Por: Julia Navarro
No, no voy a escribir del funeral de Isabel II, ni del rey emérito, ni de la situación escandalosa de nuestra Justicia, ni de la cada vez más preocupante crisis económica. Hoy escribo sobre una mujer de la que ustedes a lo mejor ni siquiera han escuchado su nombre.
Tenía veintidós años y una vida por delante, pero a Mahsa Amini la enterraron el pasado sábado, en su pueblo Saqez, situado en el Kurdistán, asesinada por la Policía de la Moral iraní por llevar el «hiyab» de manera «inadecuada» reza el comunicado oficial.
Me pregunto si la Unión Europea, Estados Unidos, y ya puestos incluso la OTAN o cualesquiera de los organismos occidentales piensan reunirse en algún momento para tratar sobre el asesinato de Mahsa Amini. ¿Acaso están pensando en expulsar a Irán de los organismos internacionales de los que forma parte? ¿De romper relaciones diplomáticas? ¿De imponer sanciones que dejen maltrecha la economía iraní?

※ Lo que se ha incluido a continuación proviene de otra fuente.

(* ===== verification/MemoryExposure.v ===== *)
(** * Financial memory: the exposure claim

    What [buildExposureClaim] of src/domain/memory/claims.ts says when every allocation and
    settlement is listed after the opening of its receivable, and what it loses otherwise. *)

From stdpp Require Import prelude strings list.
From Stdlib Require Import ZArith Lia.
From S2P Require Import Prelude JsNumber JsString JsDate IsoDate Money JsMap AgingSnapshot MemoryClaims MemorySnapshot.
Local Open Scope string_scope.
Local Open Scope list_scope.
Local Open Scope Z_scope.
Local Open Scope js_scope.

(** ** The facts about one receivable *)

Definition opens (f : MemoryFact) : option Uuid := match mf_body f with ReceivableOpened id _ _ _ => Some id | _ => None end.

Definition allocates (id : Uuid) (f : MemoryFact) : option Z :=
  match mf_body f with AllocationApplied i _ a => if decide (i = id) then Some (amountOf a) else None | _ => None end.

Definition settles (id : Uuid) (f : MemoryFact) : bool :=
  match mf_body f with ReceivableSettled i => bool_decide (i = id) | _ => false end.

(** The receivable an allocation or a settlement is about. *)
Definition touches (f : MemoryFact) : option Uuid :=
  match mf_body f with AllocationApplied i _ _ => Some i | ReceivableSettled i => Some i | _ => None end.

(** Every allocation and settlement comes after the opening it refers to. *)
Fixpoint causal_from (known : list Uuid) (facts : list MemoryFact) : bool :=
  match facts with
  | [] => true
  | f :: facts =>
      match touches f with Some id => bool_decide (id ∈ known) | None => true end &&
      causal_from (match opens f with Some id => id :: known | None => known end) facts
  end.

Definition causal (facts : list MemoryFact) : bool := causal_from [] facts.

Lemma find_app_none {A} (f : A -> bool) l l' : List.find f l = None -> List.find f (l ++ l') = List.find f l'.
Proof. induction l as [|x l IH]; cbn; [done|]. by destruct (f x). Qed.

Section exposure.
  Context (Date_parse : string -> option Z).

(** A known receivable holds the terms of its first opening, all its allocations, and
    whether a settlement exists. *)
Definition mirrors (facts : list MemoryFact) (id : Uuid) (r : OpenReceivable) : Prop :=
  (exists f currency amountMinor, List.find (fun f => bool_decide (opens f = Some id)) facts = Some f /\
     mf_body f = ReceivableOpened id currency amountMinor (or_dueDate r) /\ or_currency r = currency /\ or_amountMinor r = amountOf amountMinor) /\
  (or_allocations r).*1 = omap (allocates id) facts /\
  bool_decide (or_settled r <> None) = existsb (settles id) facts.

Definition mirrored (facts : list MemoryFact) (m : list (Uuid * OpenReceivable)) : Prop :=
  m.*1 = distinct (omap opens facts) /\ forall id r, mapGet m id = Some r -> mirrors facts id r.

Lemma opens_touches f : touches f = None \/ opens f = None.
Proof. unfold touches, opens. destruct (mf_body f); auto. Qed.

Lemma untouched f id : touches f <> Some id -> allocates id f = None /\ settles id f = false.
Proof.
  unfold touches, allocates, settles. destruct (mf_body f); try done; intros H.
  - by rewrite decide_False by congruence.
  - by rewrite bool_decide_false by congruence.
Qed.

(** Causality of a list with one more fact. *)
Lemma causal_snoc facts f : forall known, causal_from known (facts ++ [f]) = true ->
  causal_from known facts = true /\ forall id, touches f = Some id -> id ∈ known \/ id ∈ omap opens facts.
Proof.
  induction facts as [|g facts IH]; intros known H; cbn in *.
  - split; [done|]. intros id E. rewrite E in H. left. rewrite andb_true_r in H. by apply bool_decide_eq_true in H.
  - apply andb_true_iff in H as [-> H]. apply IH in H as [-> H]. split; [done|]. intros id E. destruct (H id E) as [Hk|Ho].
    + destruct (opens g) as [i|]; [apply elem_of_cons in Hk as [->|Hk]; [right; left|by left]|by left].
    + right. destruct (opens g); [by right|done].
Qed.

Lemma causal_untouched facts id : forall known, causal_from known facts = true -> id ∉ known -> id ∉ omap opens facts ->
  omap (allocates id) facts = [] /\ existsb (settles id) facts = false.
Proof.
  induction facts as [|f facts IH]; intros known H Hk Ho; [done|]. cbn in *. apply andb_true_iff in H as [Ht H].
  destruct (untouched f id) as [-> ->].
  { intros E. rewrite E in Ht. by apply bool_decide_eq_true in Ht. }
  cbn. destruct (opens f) as [i|]; [apply (IH (i :: known)); [done|set_solver|set_solver]|by apply (IH known)].
Qed.

Lemma find_opened facts id : id ∈ omap opens facts -> exists f, List.find (fun f => bool_decide (opens f = Some id)) facts = Some f.
Proof.
  intros (f & Hf & E)%list_elem_of_omap. destruct (List.find _ facts) as [g|] eqn:Eg; [by exists g|].
  rewrite find_None_iff in Eg. specialize (Eg f Hf). by apply bool_decide_eq_false in Eg.
Qed.

(** A fact about another receivable changes nothing of this one. *)
Lemma mirrors_snoc facts f id r : mirrors facts id r -> touches f <> Some id -> mirrors (facts ++ [f]) id r.
Proof.
  intros ((g & c & a & Hg & H) & Ha & Hs) Ht. destruct (untouched f id Ht) as [E1 E2]. split; [|split].
  - exists g, c, a. split; [by apply find_app_some|done].
  - rewrite omap_app. cbn. by rewrite E1, app_nil_r.
  - rewrite existsb_app. cbn. by rewrite E2, Hs, !orb_false_r.
Qed.

Lemma note_keys m ev f : (noteReceivable Date_parse (m, ev) f).1.*1 = from_option (addDistinct m.*1) m.*1 (opens f).
Proof.
  unfold noteReceivable, opens. destruct (mf_body f) as [| |i c a|i c a d|i| | | | |]; try done.
  all: destruct (mapGet m i) as [r|] eqn:E; cbn [fst from_option].
  all: try (case_match; cbn [fst]); rewrite ?mapSet_keys; try done; unfold addDistinct; try (rewrite decide_True; [done|]).
  all: destruct (decide (i ∈ m.*1)) as [|Hn]; [done|apply mapGet_None in Hn; congruence].
Qed.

Son preguntas retóricas, claro está, porque la realidad es que a ninguno de estos organismos les importa el asesinato de Mahsa Amini.
Cuando la detuvieron, ante la insistencia de sus familiares, la deleznable Policía de la Moral, les informó que estaría detenida recibiendo clases de «reeducación». Pero la reeducación consistió en matarla a golpes. Un fallo cardiaco, alegaron. Sí, un fallo cardíaco provocado por los golpes de sus torturadores. O torturadoras, porque la Policía de la Moral de Irán está integrada por un buen número de mujeres.

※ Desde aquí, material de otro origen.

Lemma admitKeyed_bind {B} check facts (k : list (Uuid * F) -> result B) b : (foldM (admitKeyed check) [] facts ≫= k) = Ok b <->
  Forall (fun f => valid f /\ orgOf f = orgId /\ check f = Ok tt) facts /\ NoDup (idOf <$> facts) /\
  k ((fun f => (idOf f, f)) <$> facts) = Ok b.
Proof. rewrite bind_Ok. setoid_rewrite admitKeyed_all. naive_solver. Qed.

Lemma admitRelated_bind {B} receivableOf inScope facts (k : list (Uuid * list F) * list Uuid -> result B) b :
  (foldM (admitRelated receivableOf inScope) ([], []) facts ≫= k) = Ok b <->
  Forall (fun f => valid f /\ orgOf f = orgId) facts /\ NoDup (idOf <$> facts) /\
  k (foldl (group receivableOf) [] (List.filter inScope facts), reverse (idOf <$> facts)) = Ok b.
Proof. rewrite bind_Ok. setoid_rewrite admitRelated_all. naive_solver. Qed.

End admission.

(** The facts about a receivable, out of the map the loop built. *)
Lemma group_get {F} (key : F -> Uuid) (facts : list F) k :
  default [] (mapGet (foldl (group key) [] facts) k) = List.filter (fun f => bool_decide (key f = k)) facts.
Proof.
  rewrite group_exact, fmap_mapGet. case_decide as H; [done|]. cbn. symmetry. apply filter_nil_iff. intros f Hf.
  apply bool_decide_eq_false. intros E. apply H, distinct_elem. rewrite <- E. by apply list_elem_of_fmap_2.
Qed.

Lemma mapGet_keyed {F} (idOf : F -> Uuid) (facts : list F) k :
  mapGet ((fun f => (idOf f, f)) <$> facts) k = List.find (fun f => bool_decide (idOf f = k)) facts.
Proof. induction facts as [|f facts IH]; [done|]. cbn. rewrite IH. case_decide; case_bool_decide; naive_solver. Qed.

(** ** The facts about a receivable *)

Definition promises_on (l : list PromiseFact) (r : Uuid) : list PromiseFact := List.filter (fun p => bool_decide (pf_receivableId p = r)) l.
Definition open_disputes_on (l : list DisputeFact) (r : Uuid) : list DisputeFact :=
  List.filter (fun d => df_open d && bool_decide (df_receivableId d = r)) l.

Lemma filter_filter_bool {A} (f g : A -> bool) l : List.filter f (List.filter g l) = List.filter (fun x => g x && f x) l.
Proof. induction l as [|x l IH]; [done|]. cbn. destruct (g x); cbn; [|done]. destruct (f x); by rewrite IH. Qed.

Lemma scoped_promises_get (ids : list Uuid) l r : r ∈ ids ->
  default [] (mapGet (foldl (group pf_receivableId) [] (List.filter (fun f => bool_decide (pf_receivableId f ∈ ids)) l)) r) = promises_on l r.
Proof.
  intros Hin. rewrite group_get. unfold promises_on. rewrite filter_filter_bool. apply filter_ext. intros x.
  repeat case_bool_decide; try done; congruence.
Qed.

Lemma scoped_disputes_get (ids : list Uuid) l r : r ∈ ids ->
  default [] (mapGet (foldl (group df_receivableId) [] (List.filter (fun f => df_open f && bool_decide (df_receivableId f ∈ ids)) l)) r) =
  open_disputes_on l r.
Proof.
  intros Hin. rewrite group_get. unfold open_disputes_on. rewrite filter_filter_bool. apply filter_ext. intros x.
  rewrite <- andb_assoc. f_equal. repeat case_bool_decide; try done; congruence.
Qed.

Puede que su muerte no sea del todo inútil, ya que muchas mujeres asistieron a su entierro quitándose el hiyab, y muchas estudiantes de la Universidad de Teherán se manifestaron guardando también sus pañuelos.
A lo que cuentan, el presidente de Irán, Ebrahim Rasi, ha ordenado una investigación. Que menos, añado yo, pero amén de que depuren responsabilidades, la única decisión que serviría para evitar más tragedias es disolver ese odioso cuerpo de la Policía de la Moral y por supuesto acabar con la dictadura que impone a las mujeres iraníes, y a tantas otras de otros lugares, cubrir su cabello y no dejar a la vista ni un solo centímetro de su cuerpo. Como si los cuerpos y las cabezas de las mujeres pertenecieran al Estado.
Lo sorprendente, ya digo, es que no ha habido ninguna reacción reseñable por parte de ningún representante de gobiernos occidentales, tampoco del nuestro, donde se sientan ministras supuestamente feministas. Claro que el feminismo de nuestras ministras es un «suponer», tanto de las de Podemos como de las socialistas. Tampoco desde el resto de los partidos políticos de nuestro país se ha escuchado una palabra más alta que otra.
Pero, para no perderme en disquisiciones caseras, una vez más se evidencia la doble, triple o cuádruple moral de Occidente, que defiende los derechos humanos cuando le conviene invadiendo países y lo que haga falta, pero también, cuando no le conviene, es cómplice silencioso de los mayores desmanes y regímenes que no pasarían la prueba del algodón de unos mínimos democráticos. Ya saben que lo de esgrimir «razones de Estado» da para mucho. Para tanto como mantener un silencio ominoso ante el asesinato de una joven de 22 años que llevaba colocado el «hiyab» de manera «inadecuada». ¡Qué espanto!